| EXERCISE DIRECTIONS |
The line count for "MInfo" is all that is needed: say how many lines in the listing below contain it.

| DATA UNDER STUDY |
(* ===== verification/Msg.v ===== *)
(** * System V message queues

    [syscall/sysv_ipc/msg.rs].  A waiter is the identity of its task; [msgsnd] and [msgrcv]
    are sequences of turns under the lock of the managers; whom a call wakes is part of its
    result. *)

From S2P Require Import Prelude.
From S2P Require Import BTree.
From S2P Require Import Errno.
From S2P Require Import Ipc.

Abbreviation MSG_R := 256.
Abbreviation MSG_W := 128.
Abbreviation MSG_NOERROR := 4096.
Abbreviation MSG_EXCEPT := 8192.
Abbreviation MSG_COPY := 16384.
Abbreviation MSGPOOL := 65536.
Abbreviation MSGMAP := 16384.
Abbreviation MSGTQL := 16384.
Abbreviation ISIZE_MAX := 9223372036854775807.
Abbreviation ISIZE_MIN := (-9223372036854775808).

Record Msg := mkMsg {
  mtype : Z;
  mtext : list Z
}.

Record MsgQueue := mkQueue {
  q_id : Z;
  q_key : option Z;
  q_perm : IpcPermKernel;
  q_msgs : list Msg;
  recv_waiters : list Z;
  send_waiters : list Z;
  cbytes : Z;
  qbytes : Z;
  lspid : Z;
  lrpid : Z;
  q_stime : Z;
  q_rtime : Z;
  q_ctime : Z
}.
#[export] Instance fields_MsgQueue : Fields MsgQueue := fun q =>
  mkQueue (q_id q) (q_key q) (q_perm q) (q_msgs q) (recv_waiters q) (send_waiters q) (cbytes q) (qbytes q)
    (lspid q) (lrpid q) (q_stime q) (q_rtime q) (q_ctime q).

Record MsgManager := mkMsgManager {
  mq_next_id : Z;
  queues : list (Z * MsgQueue);
  mq_key2id : list (Z * Z)
}.
#[export] Instance fields_MsgManager : Fields MsgManager := fun m => mkMsgManager (mq_next_id m) (queues m) (mq_key2id m).

Record MsgLimits := mkMsgLimits {
  msgmax : Z;
  msgmnb : Z;
  msgmni : Z
}.

(** [MSG_MANAGERS], by namespace. *)
Definition MsgState : Type := list (Z * MsgManager).

Module MsgQ.

(** [managers.entry(ns).or_default()]. *)
Definition manager (s : MsgState) (ns : Z) : MsgManager := unwrap_or (bt_get s ns) (mkMsgManager 0 [] []).
Definition with_manager (s : MsgState) (ns : Z) (m : MsgManager) : MsgState := bt_insert s ns m.
Definition with_queue (s : MsgState) (ns id : Z) (q : MsgQueue) : MsgState :=
  let m := manager s ns in with_manager s ns (m {{ queues := bt_insert (queues m) id q }}).

Definition alloc_id (m : MsgManager) : Z * MsgManager :=
  let id := free_id (mq_next_id m) (queues m) in (id, m {{ mq_next_id := wadd id 1 }}).

Section Waiters.
Context (alive : Z -> bool).

Definition remove_queue (m : MsgManager) (id : Z) : MsgManager * list Z :=
  match bt_get (queues m) id with
  | None => (m, [])
  | Some q =>
      let m := m {{ queues := bt_remove (queues m) id }} in
      (match q_key q with
       | Some key => if bool_decide (bt_get (mq_key2id m) key = Some id) then m {{ mq_key2id := bt_remove (mq_key2id m) key }} else m
       | None => m
       end, drain_live_waiters alive (recv_waiters q) ++ drain_live_waiters alive (send_waiters q))
  end.

(** ** [msgget] *)

Definition syscall_msgget (l : MsgLimits) (cred : Cred) (ns now key msgflg : Z) (s : MsgState) : Z * MsgState :=
  let key_u32 := key mod 4294967296 in
  let m := manager s ns in
  let s := with_manager s ns m in
  match (if key =? IPC_PRIVATE then None else bt_get (mq_key2id m) key_u32) with
  | Some id =>
      if negb (Z.land msgflg IPC_CREAT =? 0) && negb (Z.land msgflg IPC_EXCL =? 0) then (err EEXIST, s)
      else
        match bt_get (queues m) id with
        | None => (err ENOENT, s)
        | Some q => if negb (check_ipc_access (q_perm q) (Z.land msgflg 448) cred) then (err EACCES, s) else (id, s)
        end
  | None =>
      if negb (key =? IPC_PRIVATE) && (Z.land msgflg IPC_CREAT =? 0) then (err ENOENT, s)
      else if msgmni l <=? Z.of_nat (length (queues m)) then (err ENOSPC, s)
      else
        let (id, m) := alloc_id m in
        let q := mkQueue id (if key =? IPC_PRIVATE then None else Some key_u32)
                   (mkPerm key_u32 (euid cred) (egid cred) (euid cred) (egid cred) (Z.land msgflg 511))
                   [] [] [] 0 (msgmnb l) 0 0 0 0 now in
        let m := match q_key q with Some k => m {{ mq_key2id := bt_insert (mq_key2id m) k id }} | None => m end in
        (id, with_manager s ns (m {{ queues := bt_insert (queues m) id q }}))
  end.

(** ** [msgctl] *)

Inductive MsgCmd :=
  | M_RMID | M_SET | M_STAT | M_INFO | MSG_STAT | MSG_INFO | MSG_STAT_ANY | M_Bad.

(** What the buffer gives: whether it can be written, and the owner, group, mode and
    capacity read from it. *)
Record MsgArg := mkMsgArg {
  ma_writable : bool;
  ma_ds : option (Z * Z * Z * Z)
}.
(** What is written to it: the state of a queue, or the limits with three counts. *)
Inductive MsgOut :=
  | MNothing
  | MDs (q : MsgQueue)
  | MInfo (l : MsgLimits) (pool map tql : Z).

Record MsgctlRes := mkMsgctl {
  mr_ret : Z;
  mr_out : MsgOut;
  mr_state : MsgState;
  mr_wake : list Z
}.

Definition sum_queues (f : MsgQueue -> Z) (m : MsgManager) : Z := fold_left (fun acc p => sat_add acc (f (snd p))) (queues m) 0.

Definition msgctl_info (l : MsgLimits) (cmd : MsgCmd) (m : MsgManager) : MsgOut :=
  match cmd with
  | MSG_INFO =>
      MInfo l (Z.min (Z.of_nat (length (queues m))) I32_MAX)
        (Z.min (sum_queues (fun q => Z.of_nat (length (q_msgs q))) m) I32_MAX) (Z.min (sum_queues cbytes m) I32_MAX)
  | _ => MInfo l MSGPOOL MSGMAP MSGTQL
  end.

Definition msgctl_queue (cred : Cred) (ns now msqid : Z) (cmd : MsgCmd) (arg : MsgArg) (q : MsgQueue) (s : MsgState) : MsgctlRes :=
  let fail e := mkMsgctl (err e) MNothing s [] in
  match cmd with
  | M_RMID =>
      if negb (is_owner_or_root (q_perm q) cred) then fail EPERM
      else let (m, wake) := remove_queue (manager s ns) msqid in mkMsgctl 0 MNothing (with_manager s ns m) wake
  | M_STAT =>
      if negb (check_ipc_access (q_perm q) MSG_R cred) then fail EACCES
      else if ma_writable arg then mkMsgctl 0 (MDs q) s [] else fail EFAULT
  | M_SET =>
      if negb (is_owner_or_root (q_perm q) cred) then fail EPERM
      else
        match ma_ds arg with
        | None => fail EFAULT
        | Some (uid, gid, mode, bytes) =>
            mkMsgctl 0 MNothing
              (with_queue s ns msqid
                 (q {{ q_perm := (q_perm q) {{ perm_uid := uid; perm_gid := gid; perm_mode := Z.land mode 511 }};
                       qbytes := bytes; q_ctime := now; send_waiters := [] }}))
              (drain_live_waiters alive (send_waiters q))
        end
  | _ => fail EINVAL
  end.

Definition syscall_msgctl (l : MsgLimits) (cred : Cred) (ns now msqid : Z) (cmd : MsgCmd) (arg : MsgArg) (s : MsgState) : MsgctlRes :=
  let m := manager s ns in
  let s := with_manager s ns m in
  let fail e := mkMsgctl (err e) MNothing s [] in
  match cmd with
  | M_INFO | MSG_INFO =>
      if ma_writable arg then mkMsgctl (unwrap_or (last (map fst (queues m))) 0) (msgctl_info l cmd m) s [] else fail EFAULT
  | _ =>
      match bt_get (queues m) msqid with
      | None => fail EINVAL
      | Some q =>
          match cmd with
          | MSG_STAT | MSG_STAT_ANY =>
              if (match cmd with MSG_STAT_ANY => true | _ => false end) || check_ipc_access (q_perm q) MSG_R cred
              then if ma_writable arg then mkMsgctl msqid (MDs q) s [] else fail EFAULT
              else fail EACCES
          | _ => msgctl_queue cred ns now msqid cmd arg q s
          end
      end
  end.

(** ** [msgsnd] *)

(** What a turn of a blocking call reads: whether a signal is pending, and the time. *)
Record MsgNow := mkMsgNow {
  mn_secs : Z;
  mn_signal : bool
}.

(** The arguments of [msgsnd]: the size, and the type and the text that are read through
    the pointer. *)
Definition msgsnd_args (l : MsgLimits) (msgsz : Z) (ty : option Z) (text : option (list Z)) : Z + Msg :=
  if ISIZE_MAX <? msgsz then inl (err EINVAL)
  else if msgmax l <? msgsz then inl (err EINVAL)
  else
    match ty with
    | None => inl (err EFAULT)
    | Some ty =>
        if ty <=? 0 then inl (err EINVAL)
        else match text with None => inl (err EFAULT) | Some text => inr (mkMsg ty text) end
    end.

Record SendCall := mkSend {
  sd_task : Z;
  sd_cred : Cred;
  sd_ns : Z;
  sd_id : Z;
  sd_msg : Msg;
  sd_flg : Z
}.
Definition msg_size (m : Msg) : Z := Z.of_nat (length (mtext m)).

Inductive MsgTurn :=
  | MReturn (ret : Z)
  | MGot (ty : Z) (payload : list Z)
  | MSleep.

(** There is room for the message. *)
Definition has_space (q : MsgQueue) (m : Msg) : bool := sat_add (cbytes q) (msg_size m) <=? qbytes q.

(** One turn of [msgsnd]. *)
Definition snd_turn (c : SendCall) (now : MsgNow) (waited : bool) (s : MsgState) : MsgTurn * MsgState * list Z :=
  let m := manager s (sd_ns c) in
  let s := with_manager s (sd_ns c) m in
  let fail e := (MReturn (err e), s, []) in
  match bt_get (queues m) (sd_id c) with
  | None => fail (if waited : bool then EIDRM else EINVAL)
  | Some q =>
      if negb (check_ipc_access (q_perm q) MSG_W (sd_cred c)) then fail EACCES
      else if has_space q (sd_msg c) then
        (MReturn 0,
         with_queue s (sd_ns c) (sd_id c)
           (q {{ q_msgs := vec_push (q_msgs q) (sd_msg c); cbytes := wadd (cbytes q) (msg_size (sd_msg c));
                 lspid := cred_pid (sd_cred c); q_stime := mn_secs now; recv_waiters := [] }}),
         drain_live_waiters alive (recv_waiters q))
      else if negb (Z.land (sd_flg c) IPC_NOWAIT =? 0) then fail EAGAIN
      else if mn_signal now then fail EINTR
      else (MSleep, with_queue s (sd_ns c) (sd_id c) (q {{ send_waiters := add_waiter_once alive (send_waiters q) (sd_task c) }}), [])
  end.

(** ** [msgrcv] *)

Record RecvCall := mkRecv {
  rv_task : Z;
  rv_cred : Cred;
  rv_ns : Z;
  rv_id : Z;
  rv_size : Z;
  rv_typ : Z;
  rv_flg : Z
}.
Definition msg_copy (c : RecvCall) : bool := negb (Z.land (rv_flg c) MSG_COPY =? 0).
Definition msg_except (c : RecvCall) : bool := negb (Z.land (rv_flg c) MSG_EXCEPT =? 0).
Definition nowait (c : RecvCall) : bool := negb (Z.land (rv_flg c) IPC_NOWAIT =? 0).

(** The checks before the queue is looked at. *)
Definition msgrcv_args (c : RecvCall) : Z + unit :=
  if ISIZE_MAX <? rv_size c then inl (err EINVAL)
  else if msg_copy c then
    if negb (nowait c) || msg_except c || (rv_typ c <? 0) then inl (err EINVAL) else inr tt
  else if msg_except c && (rv_typ c =? 0) then inl (err EINVAL)
  else inr tt.

(** [-msgtyp], which wraps. *)
Definition type_limit (c : RecvCall) : Z := if rv_typ c =? ISIZE_MIN then ISIZE_MIN else - rv_typ c.

(** The message to take. *)
Definition pick_idx (c : RecvCall) (msgs : list Msg) : option nat :=
  match msgs with
  | [] => None
  | _ =>
      if msg_copy c then
        let idx := Z.to_nat (rv_typ c) in if bool_decide (idx < length msgs)%nat then Some idx else None
      else if rv_typ c =? 0 then Some 0%nat
      else if 0 <? rv_typ c then
        if msg_except c then position (fun m => negb (mtype m =? rv_typ c)) msgs
        else position (fun m => mtype m =? rv_typ c) msgs
      else
        fst <$> min_by (fun p => mtype (snd p)) (List.filter (fun p => mtype (snd p) <=? type_limit c) (imap pair msgs))
  end.

(** One turn of [msgrcv]. *)
Definition rcv_turn (c : RecvCall) (now : MsgNow) (waited : bool) (s : MsgState) : option (MsgTurn * MsgState * list Z) :=
  let m := manager s (rv_ns c) in
  let s := with_manager s (rv_ns c) m in
  let fail e := Some (MReturn (err e), s, []) in
  match bt_get (queues m) (rv_id c) with
  | None => fail (if waited : bool then EIDRM else EINVAL)
  | Some q =>
      if negb (check_ipc_access (q_perm q) MSG_R (rv_cred c)) then fail EACCES
      else
        match pick_idx c (q_msgs q) with
        | Some idx =>
            src ← q_msgs q !! idx;
            if (rv_size c <? msg_size src) && (Z.land (rv_flg c) MSG_NOERROR =? 0) then fail E2BIG
            else
              let got := MGot (mtype src) (take (Z.to_nat (rv_size c)) (mtext src)) in
              if msg_copy c then Some (got, s, [])
              else
                Some (got,
                      with_queue s (rv_ns c) (rv_id c)
                        (q {{ q_msgs := delete idx (q_msgs q); cbytes := sat_sub (cbytes q) (msg_size src);
                              lrpid := cred_pid (rv_cred c); q_rtime := mn_secs now; send_waiters := [] }}),
                      drain_live_waiters alive (send_waiters q))
        | None =>
            if nowait c then fail ENOMSG
            else if mn_signal now then fail EINTR
            else
              Some (MSleep,
                    with_queue s (rv_ns c) (rv_id c) (q {{ recv_waiters := add_waiter_once alive (recv_waiters q) (rv_task c) }}), [])
        end
  end.

(** The end of [msgrcv], without the lock: the type and the text are written through the
    pointer. *)
Definition rcv_result (type_written text_written : bool) (payload : list Z) : Z :=
  if negb type_written then err EFAULT
  else if negb text_written then err EFAULT
  else Z.of_nat (length payload).

(** After it has slept: a signal ends a call, else there is another turn. *)
Definition snd_wakeup (c : SendCall) (now : MsgNow) (signal : bool) (s : MsgState) : MsgTurn * MsgState * list Z :=
  if signal then (MReturn (err EINTR), s, []) else snd_turn c now true s.
Definition rcv_wakeup (c : RecvCall) (now : MsgNow) (signal : bool) (s : MsgState) : option (MsgTurn * MsgState * list Z) :=
  if signal then Some (MReturn (err EINTR), s, []) else rcv_turn c now true s.

End Waiters.

(** [write_msg_sysctl] of one of the three limits. *)
Inductive MsgSysctl := SysMsgmax | SysMsgmnb | SysMsgmni.
Definition write_msg_sysctl (path : option MsgSysctl) (value : Z + Z) (l : MsgLimits) : (Z + unit) * MsgLimits :=
  match path, value with
  | None, _ => (inl (err EINVAL), l)
  | Some _, inl e => (inl e, l)
  | Some p, inr v =>
      if (v =? 0) || (I32_MAX <? v) then (inl (err EINVAL), l)
      else
        (inr tt,
         match p with
         | SysMsgmax => mkMsgLimits v (msgmnb l) (msgmni l)
         | SysMsgmnb => mkMsgLimits (msgmax l) v (msgmni l)
         | SysMsgmni => mkMsgLimits (msgmax l) (msgmnb l) v
         end)
  end.

End MsgQ.
Lemma took_one a w : took a [w] (wake_one a w).
Proof.
  constructor; [|done|simpl; lia]. intros f. simpl. unfold set_flag, has_flag. rewrite (Z.eqb_sym f).
  destruct (fw_flag w =? f); simpl; [by rewrite andb_false_r|by rewrite andb_true_r].
Qed.

Lemma live_ext flags flags' p q : (forall w, w ∈ q -> flags' (fw_flag w) = flags (fw_flag w)) -> live flags' p q = live flags p q.
Proof. intros H. apply filter_ext_in. intros w Hw%list_elem_of_In. by rewrite H. Qed.

Lemma live_sub flags p q w : w ∈ live flags p q -> w ∈ q /\ flags (fw_flag w) = true /\ p w = true.
Proof. intros [Hw [Hf Hp]%andb_true_iff]%list_elem_of_In%filter_In. split; [by apply list_elem_of_In|done]. Qed.

Lemma taken_take_sub n ws f : taken (take n ws) f = true -> taken ws f = true.
Proof.
  rewrite !taken_iff. intros (w & -> & Hw)%list_elem_of_fmap. apply list_elem_of_fmap. exists w. split; [done|].
  apply elem_of_take in Hw as (i & Hi & _). apply list_elem_of_lookup. by exists i.
Qed.
Lemma task_step_ok t signal now w : futex_ok w -> futex_ok (task_step t signal now w).
Proof.
  intros H. unfold task_step. destruct (xw_pc w !! t) as [p|] eqn:Hp; [|done]. pose proof (fo_pc w H t p Hp) as Hok.
  assert (forall p', pc_flag p' = pc_flag p -> weaker p p' = true -> futex_ok (goto t p' w)) as Hgo.
  { intros p' Hf Hw. eapply futex_ok_goto; [done|done|done|]. by eapply pc_ok_weaker. }
  destruct Hok as (P1 & P2 & P3 & P4 & P5). destruct p as [f d|f d|f d|f d|f e early|f e early h|f e early|f e early removed|f e|f]; cbn [pc_flag] in *.
  - destruct d as [dl|]; [destruct (dl <=? now)|]; by apply Hgo.
  - case_bool_decide; [by apply sleep_step_ok|done].
  - destruct (fx_flags (xw_state w) f) eqn:Ef; (eapply futex_ok_goto; [done|done|done|]); [|by apply pc_ok_clear].
    unfold pc_ok. cbn [pc_flag has_handle cleared]. rewrite Ef. split_and!; try done; auto.
  - destruct signal; [by apply Hgo|]. destruct d as [dl|]; [destruct (dl <=? now)|]; by apply Hgo.
  - exact (take_step_ok w H t f e early Hp).
  - pose proof (tracked_step_ok w H t f e early h Hp) as Hs. by destruct (remove_tracked h (xw_state w)).
  - pose proof (scan_step_ok w H t f e early Hp) as Hs. by destruct (remove_waiter f (xw_state w)).
  - exact (detached_step_ok w H t f e early removed Hp).
  - rewrite (P3 eq_refl). eapply futex_ok_goto; [done|done|done|]. apply pc_ok_clear; [exact (P3 eq_refl)|done|done].
  - specialize (P3 eq_refl). assert (fx_flags (clear_futex_wait (xw_state w) t f) f = false) as Hf by (destruct (clear_futex_wait_queues (xw_state w) t f) as [_ ->]; done).
    eapply futex_ok_finish; [by apply futex_ok_clear|exact Hp|done|done|]. by right.
Qed.

(** *** Jobs, exits and other wakeups *)

Lemma notify_step_ok t w : futex_ok w -> futex_ok (notify_step t w).
Proof.
  intros H. change (futex_ok (w {{ xw_runnable := {[t]} ∪ xw_runnable w; xw_jobs := xw_jobs w }})).
  apply futex_ok_jobs; [done| |auto]. intros t' p _ _ [Hr|?]; [left; apply elem_of_union; by right|by right].
Qed.

(** A piece of a job: all that held still holds, its task has its wakeup, and what it adds
    is in order. *)
Lemma run_item_ok i w :
  futex_ok w -> i ∈ items w ->
  let (more, w') := run_item i w in
  futex_ok w' /\ xw_jobs w' = xw_jobs w /\ (forall t, i = JWakeup t -> t ∈ xw_runnable w') /\ (forall j, j ∈ more -> item_ok w' j).
Proof.
  intros H Hi. pose proof (fo_items w H i Hi) as Ho. destruct i as [t f|t|k t f|t|t h|t]; cbn [run_item].
  - split_and!; [apply futex_ok_clear; [done|apply Ho]|done|done|by intros j ?%elem_of_nil].
  - split_and!; [|done|intros t' [= ->]; change (t' ∈ {[t']} ∪ xw_runnable w); set_solver|by intros j ?%elem_of_nil].
    exact (notify_step_ok t w H).
  - split_and!; [|done|done|by intros j ?%elem_of_nil]. unfold update_futex_wait_key. destruct (fx_handles (xw_state w) !! t) as [[k0 g]|] eqn:Eh; [|by destruct w].
    destruct (g =? f); [|by destruct w]. apply futex_ok_handles; [done|done|done| |].
    + intros t' k' g'. change (<[t := (k, g)]> (fx_handles (xw_state w)) !! t' = Some (k', g') -> exists k'', fx_handles (xw_state w) !! t' = Some (k'', g')).
      intros [[<- [= <- <-]]|[_ ?]]%lookup_insert_Some; eauto.
    + intros t' k' p Hk _ _ _. change (exists k'', <[t := (k, g)]> (fx_handles (xw_state w)) !! t' = Some (k'', pc_flag p)).
      destruct (decide (t = t')) as [<-|Hne]; [exists k; rewrite lookup_insert_eq; congruence|exists k'; by rewrite lookup_insert_ne].
  - cbn [take_futex_wait]. split_and!; [|done|done|].
    + apply futex_ok_handles; [done|done|done| |].
      * intros t' k' g' Hk. change (delete t (fx_handles (xw_state w)) !! t' = Some (k', g')) in Hk. apply lookup_delete_Some in Hk as [_ ?]. eauto.
      * intros t' k' p Hk Hp _ _. exists k'. change (delete t (fx_handles (xw_state w)) !! t' = Some (k', pc_flag p)). apply lookup_delete_Some. split; [|done].
        intros <-. rewrite (fo_dead w H t Ho) in Hp. done.
    + intros j ->%list_elem_of_singleton. destruct (fx_handles (xw_state w) !! t) as [[k' f']|] eqn:Eh; [|done]. split; [done|]. by eapply (fo_handle w H).
  - destruct Ho as [Hd Ho]. destruct h as [k f]. pose proof (remove_tracked_shifts k f (xw_state w) (fo_queues w H)) as Hs.
    destruct (remove_tracked (k, f) (xw_state w)) as [r s']. cbn [snd] in *. split_and!; [|done|done|].
    + eapply (futex_ok_own w); [done|done|by intros g ->%Z.eqb_eq _|]. intros p. by rewrite (fo_dead w H t Hd).
    + destruct r; [by intros j ?%elem_of_nil|]. by intros j ->%list_elem_of_singleton.
  - split_and!; [|done|done|by intros j ?%elem_of_nil]. eapply (futex_ok_own w); [done|by apply drop_task_shifts, H| |].
    + intros f Hf%flags_of_queued _; [by apply (fo_queued w H)|apply (fo_queues w H)].
    + intros p. by rewrite (fo_dead w H t Ho).
Qed.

| EXERCISE ANSWER |
3